Gabriel Galípolo evita previsão sobre convergência, mas destaca ‘redução’ em curso
O presidente do Banco Central (BC), Gabriel Galípolo, declarou nesta quinta-feira, 23, que a inflação permanece acima do limite da meta e continua sendo motivo de preocupação para a instituição. Mesmo diante de um processo de desinflação, ele reforçou que a política de juros elevados será mantida por um período prolongado.
“A inflação e expectativas seguem fora do que é a meta, isso é um ponto de bastante incômodo para o Banco Central”, afirmou durante o Fórum Econômico Indonésia-Brasil, em Jacarta. “Mas estamos falando de uma inflação que está num processo de redução e retorno para a meta em função de um Banco Central que vem se mostrando sempre bastante diligente e tempestivo no combate a qualquer tipo de processo inflacionário.”
O centro da meta inflacionária no Brasil é de 3%, com margem de 1,5 ponto percentual. Galípolo evitou detalhar quando o índice pode atingir esse objetivo.
A mais recente pesquisa Focus estima que o Índice Nacional de Preços ao Consumidor Amplo (IPCA) encerrará 2025 com alta de 4,70%, acima do teto da meta. Segundo o levantamento, o índice só deve convergir para o objetivo central a partir de 2029. Em setembro, o IPCA subiu 0,48%. No acumulado de 12 meses, o avanço foi de 5,17%.
Presidente do BC defende atuação da autarquia federal
Durante o evento, Galípolo defendeu a atuação do BC. Nesse sentido, disse que a autoridade monetária continuará adotando medidas rígidas para controlar a inflação, mesmo com a economia crescendo e o desemprego em queda.

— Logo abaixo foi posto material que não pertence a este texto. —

(** X23.  The corresponding method [toggleCodeSnippet] looks up on the other
    side.  From a TypeScript method it is a method of the Python class of
    the same name whose camelCase name is the camelCase form of the method's
    name, and there is one whenever a Python method of the class qualifies.
    From a Python method it is a method of the TypeScript class that carries
    the very same name, and there is one exactly when the class has a method
    of that name: the name is not converted, and a constructor counts. *)
Theorem counterpart_lookup (tsData pythonData : SDKData) (clsName name : string) :
  (forall c m,
     findOtherMethod tsData pythonData "ts" clsName name = Some (c, m) ->
     classesMap pythonData !! clsName = Some c
     /\ In m (methods c)
     /\ toCamelCase (methodName m) = toCamelCase name)
  /\ (forall c m,
        classesMap pythonData !! clsName = Some c -> In m (methods c) ->
        toCamelCase (methodName m) = toCamelCase name ->
        is_Some (findOtherMethod tsData pythonData "ts" clsName name))
  /\ (forall c m,
        findOtherMethod tsData pythonData "python" clsName name = Some (c, m) ->
        classesMap tsData !! clsName = Some c
        /\ In m (methods c)
        /\ methodName m = name)
  /\ (forall c m,
        classesMap tsData !! clsName = Some c -> In m (methods c) ->
        methodName m = name ->
        is_Some (findOtherMethod tsData pythonData "python" clsName name))
  /\ (forall c,
        classesMap tsData !! clsName = Some c ->
        (forall m, In m (methods c) -> methodName m <> name) ->
        findOtherMethod tsData pythonData "python" clsName name = None).
Proof.
  unfold findOtherMethod, otherSide.
  repeat (progress (change (String.eqb "ts" "ts") with true;
                    change (String.eqb "python" "ts") with false;
                    change (String.eqb "python" "python") with true;
                    change (String.eqb "ts" "python") with false;
                    cbv iota beta zeta)).
  split; [|split; [|split; [|split]]].
  - intros c m Hfind.
    destruct (classesMap pythonData !! clsName) as [oc|]; [|discriminate].
    destruct (List.find _ (methods oc)) as [om|] eqn:Ef; [|discriminate].
    injection Hfind as -> ->. apply find_Some_In in Ef as [Hin Heq].
    apply String.eqb_eq in Heq. auto.
  - intros c m -> Hin Heq.
    destruct (List.find _ (methods c)) as [om|] eqn:Ef; [eexists; reflexivity|].
    exfalso. apply (find_none _ _ Ef) in Hin. rewrite Heq, String.eqb_refl in Hin.
    discriminate.
  - intros c m Hfind.
    destruct (classesMap tsData !! clsName) as [oc|]; [|discriminate].
    destruct (List.find _ (methods oc)) as [om|] eqn:Ef; [|discriminate].
    injection Hfind as -> ->. apply find_Some_In in Ef as [Hin Heq].
    apply String.eqb_eq in Heq. auto.
  - intros c m -> Hin Heq.
    destruct (List.find _ (methods c)) as [om|] eqn:Ef; [eexists; reflexivity|].
    exfalso. apply (find_none _ _ Ef) in Hin. rewrite Heq, String.eqb_refl in Hin.
    discriminate.
  - intros c -> Hno.
    destruct (List.find _ (methods c)) as [om|] eqn:Ef; [|reflexivity].
    apply find_Some_In in Ef as [Hin Heq]. apply String.eqb_eq in Heq.
    now apply Hno in Hin.
Qed.

(** The Python method [get_price] of [Foo] is marked ["both"], and opening
    the TypeScript method [getPrice] opens it; opening [get_price] itself
    opens no TypeScript method. *)
Lemma counterpart_lookup_witness :
  is_Some (findOtherMethod (mkSDKData [fooTs]) (mkSDKData [fooPython])
             "ts" "Foo" "getPrice")
  /\ findOtherMethod (mkSDKData [fooTs]) (mkSDKData [fooPython])
       "python" "Foo" "get_price" = None.
Proof.
  split.
  - apply (proj1 (proj2 (counterpart_lookup (mkSDKData [fooTs]) (mkSDKData [fooPython])
                           "Foo" "getPrice")) fooPython (method "get_price" 5 50)).
    + reflexivity.
    + now left.
    + reflexivity.
  - apply (proj2 (proj2 (proj2 (proj2 (counterpart_lookup (mkSDKData [fooTs])
                           (mkSDKData [fooPython]) "Foo" "get_price")))) fooTs).
    + reflexivity.
    + intros m [<- | [<- | []]]; discriminate.
Defined.

(** X24.  What [toggleCodeSnippet] does.  On a key that is not expanded it
    expands the key and, when the other side has a corresponding method, that
    method's key; it asks for at most two fetches, each for a key that it has
    just expanded and that the cache does not hold, and the one for the key
    itself exactly when the cache does not hold the key.  On an expanded key
    it fetches nothing and collapses the key and the corresponding method's
    key.  Without a corresponding method it does what the simple variant
    does. *)
Theorem toggleCodeSnippet_effect
    (expandedCodeSnippets : gset string) (snippets : gmap string Snippet)
    (tsData pythonData : SDKData)
    (key filePath : string) (startLn endLn : Z) (sdkName clsName name : string) :
  let r := toggleCodeSnippet expandedCodeSnippets snippets tsData pythonData
                             key filePath startLn endLn sdkName clsName name in
  (key ∉ expandedCodeSnippets ->
     (length (snd r) <= 2)%nat
     /\ (forall c, In c (snd r) ->
           fc_key c ∈ fst r /\ (fc_key c ∉ expandedCodeSnippets)
           /\ snippets !! fc_key c = None)
     /\ (In (mkFetchCall filePath startLn endLn sdkName key) (snd r)
         <-> snippets !! key = None))
  /\ (key ∈ expandedCodeSnippets -> snd r = [])
  /\ match findOtherMethod tsData pythonData sdkName clsName name with
     | Some (otherCls, otherMethod) =>
         let otherKey := snippetKey (otherSide sdkName) clsName (methodName otherMethod) in
         fst r = if bool_decide (key ∈ expandedCodeSnippets)
                 then (expandedCodeSnippets ∖ {[key]}) ∖ {[otherKey]}
                 else expandedCodeSnippets ∪ {[key]} ∪ {[otherKey]}
     | None =>
         r = toggleCodeSnippetSimple expandedCodeSnippets snippets
                                     key filePath startLn endLn sdkName
     end.
Proof.
  intros r. subst r. unfold toggleCodeSnippet, toggleCodeSnippetSimple, push.
  destruct (decide (key ∈ expandedCodeSnippets)) as [Hin | Hnot].
  - rewrite (bool_decide_eq_true_2 _ Hin). cbn [negb].
    split; [intros Hn; contradiction|].
    destruct (findOtherMethod _ _ _ _ _) as [[oc om]|]; cbn [fst snd]; auto.
  - rewrite (bool_decide_eq_false_2 _ Hnot). cbn [negb].
    assert (Hkey : key ∈ expandedCodeSnippets ∪ {[key]}).
    { rewrite elem_of_union, elem_of_singleton. now right. }
    assert (Hnone : forall k, ~ is_Some (snippets !! k) -> snippets !! k = None).
    { intros k Hk. destruct (snippets !! k); [exfalso; apply Hk; eauto | reflexivity]. }
    split; [intros _ | split; [intros Hc; contradiction|]].
    + destruct (findOtherMethod _ _ _ _ _) as [[oc om]|].
      * set (otherKey := snippetKey (otherSide sdkName) clsName (methodName om)).
        destruct (decide (otherKey ∈ expandedCodeSnippets ∪ {[key]})) as [Ho | Ho].
        -- rewrite (bool_decide_eq_true_2 _ Ho). cbn [negb fst snd].
           destruct (decide (is_Some (snippets !! key))) as [Hs | Hs].
           ++ rewrite (bool_decide_eq_true_2 _ Hs). cbn [negb].
              split; [simpl; lia|]. split; [intros c []|].
              split; [intros [] | intros Hn; rewrite Hn in Hs; now destruct Hs].
           ++ rewrite (bool_decide_eq_false_2 _ Hs). cbn [negb].
              split; [simpl; lia|]. split.
              ** intros c [<- | []]. cbn [fc_key]. auto.
              ** split; [auto | intros _; now left].
        -- rewrite (bool_decide_eq_false_2 _ Ho). cbn [negb fst snd].
           assert (Hok : (otherKey ∉ expandedCodeSnippets) /\ otherKey <> key).
           { split; intros Hx; apply Ho; rewrite elem_of_union, elem_of_singleton; auto. }
           destruct Hok as [Hoe Hne].
           assert (Hkey2 : key ∈ expandedCodeSnippets ∪ {[key]} ∪ {[otherKey]}).
           { rewrite elem_of_union. now left. }
           assert (Hother : otherKey ∈ expandedCodeSnippets ∪ {[key]} ∪ {[otherKey]}).
           { rewrite elem_of_union, (elem_of_singleton otherKey). now right. }
           destruct (decide (is_Some (snippets !! key))) as [Hs | Hs];
             [rewrite (bool_decide_eq_true_2 _ Hs)
             | rewrite (bool_decide_eq_false_2 _ Hs)];
             (destruct (decide (is_Some (snippets !! otherKey))) as [Hso | Hso];
              [rewrite (bool_decide_eq_true_2 _ Hso)
              | rewrite (bool_decide_eq_false_2 _ Hso)]); cbn [negb app].
           ++ split; [simpl; lia|]. split; [intros c []|].
              split; [intros [] | intros Hn; rewrite Hn in Hs; now destruct Hs].
           ++ split; [simpl; lia|]. split.
              ** intros c [<- | []]. cbn [fc_key]. auto.
              ** split; [|intros Hn; rewrite Hn in Hs; now destruct Hs].
                 intros [Heq | []]. exfalso. apply Hne.
                 exact (f_equal fc_key Heq).
           ++ split; [simpl; lia|]. split.
              ** intros c [<- | []]. cbn [fc_key]. auto.
              ** split; [auto | intros _; now left].
           ++ split; [simpl; lia|]. split.
              ** intros c [<- | [<- | []]]; cbn [fc_key]; auto.
              ** split; [auto | intros _; now left].
      * cbn [fst snd].
        destruct (decide (is_Some (snippets !! key))) as [Hs | Hs].
        -- rewrite (bool_decide_eq_true_2 _ Hs). cbn [negb].
           split; [simpl; lia|]. split; [intros c []|].
           split; [intros [] | intros Hn; rewrite Hn in Hs; now destruct Hs].
        -- rewrite (bool_decide_eq_false_2 _ Hs). cbn [negb].
           split; [simpl; lia|]. split.
           ++ intros c [<- | []]. cbn [fc_key]. auto.
           ++ split; [auto | intros _; now left].
    + destruct (findOtherMethod _ _ _ _ _) as [[oc om]|]; [|reflexivity].
      cbv zeta.
      set (otherKey := snippetKey (otherSide sdkName) clsName (methodName om)).
      destruct (decide (otherKey ∈ expandedCodeSnippets ∪ {[key]})) as [Ho | Ho].
      * rewrite (bool_decide_eq_true_2 _ Ho). cbn [negb fst].
        apply set_eq. intros x.
        rewrite !elem_of_union, (elem_of_singleton x otherKey).
        split; [tauto|]. intros [Hx | ->]; [tauto|].
        rewrite elem_of_union in Ho. tauto.
      * rewrite (bool_decide_eq_false_2 _ Ho). reflexivity.
Qed.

Na reunião mais recente, a instituição decidiu manter o Sistema Especial de Liquidação e Custódia em 15%. A sinalização oficial é de que a taxa continuará nesse nível por um “período bastante prolongado”.
Galípolo faz parte da comitiva do governo brasileiro em missão oficial à Indonésia. No sudeste asiático, representantes discutem temas econômicos e comerciais entre os dois países.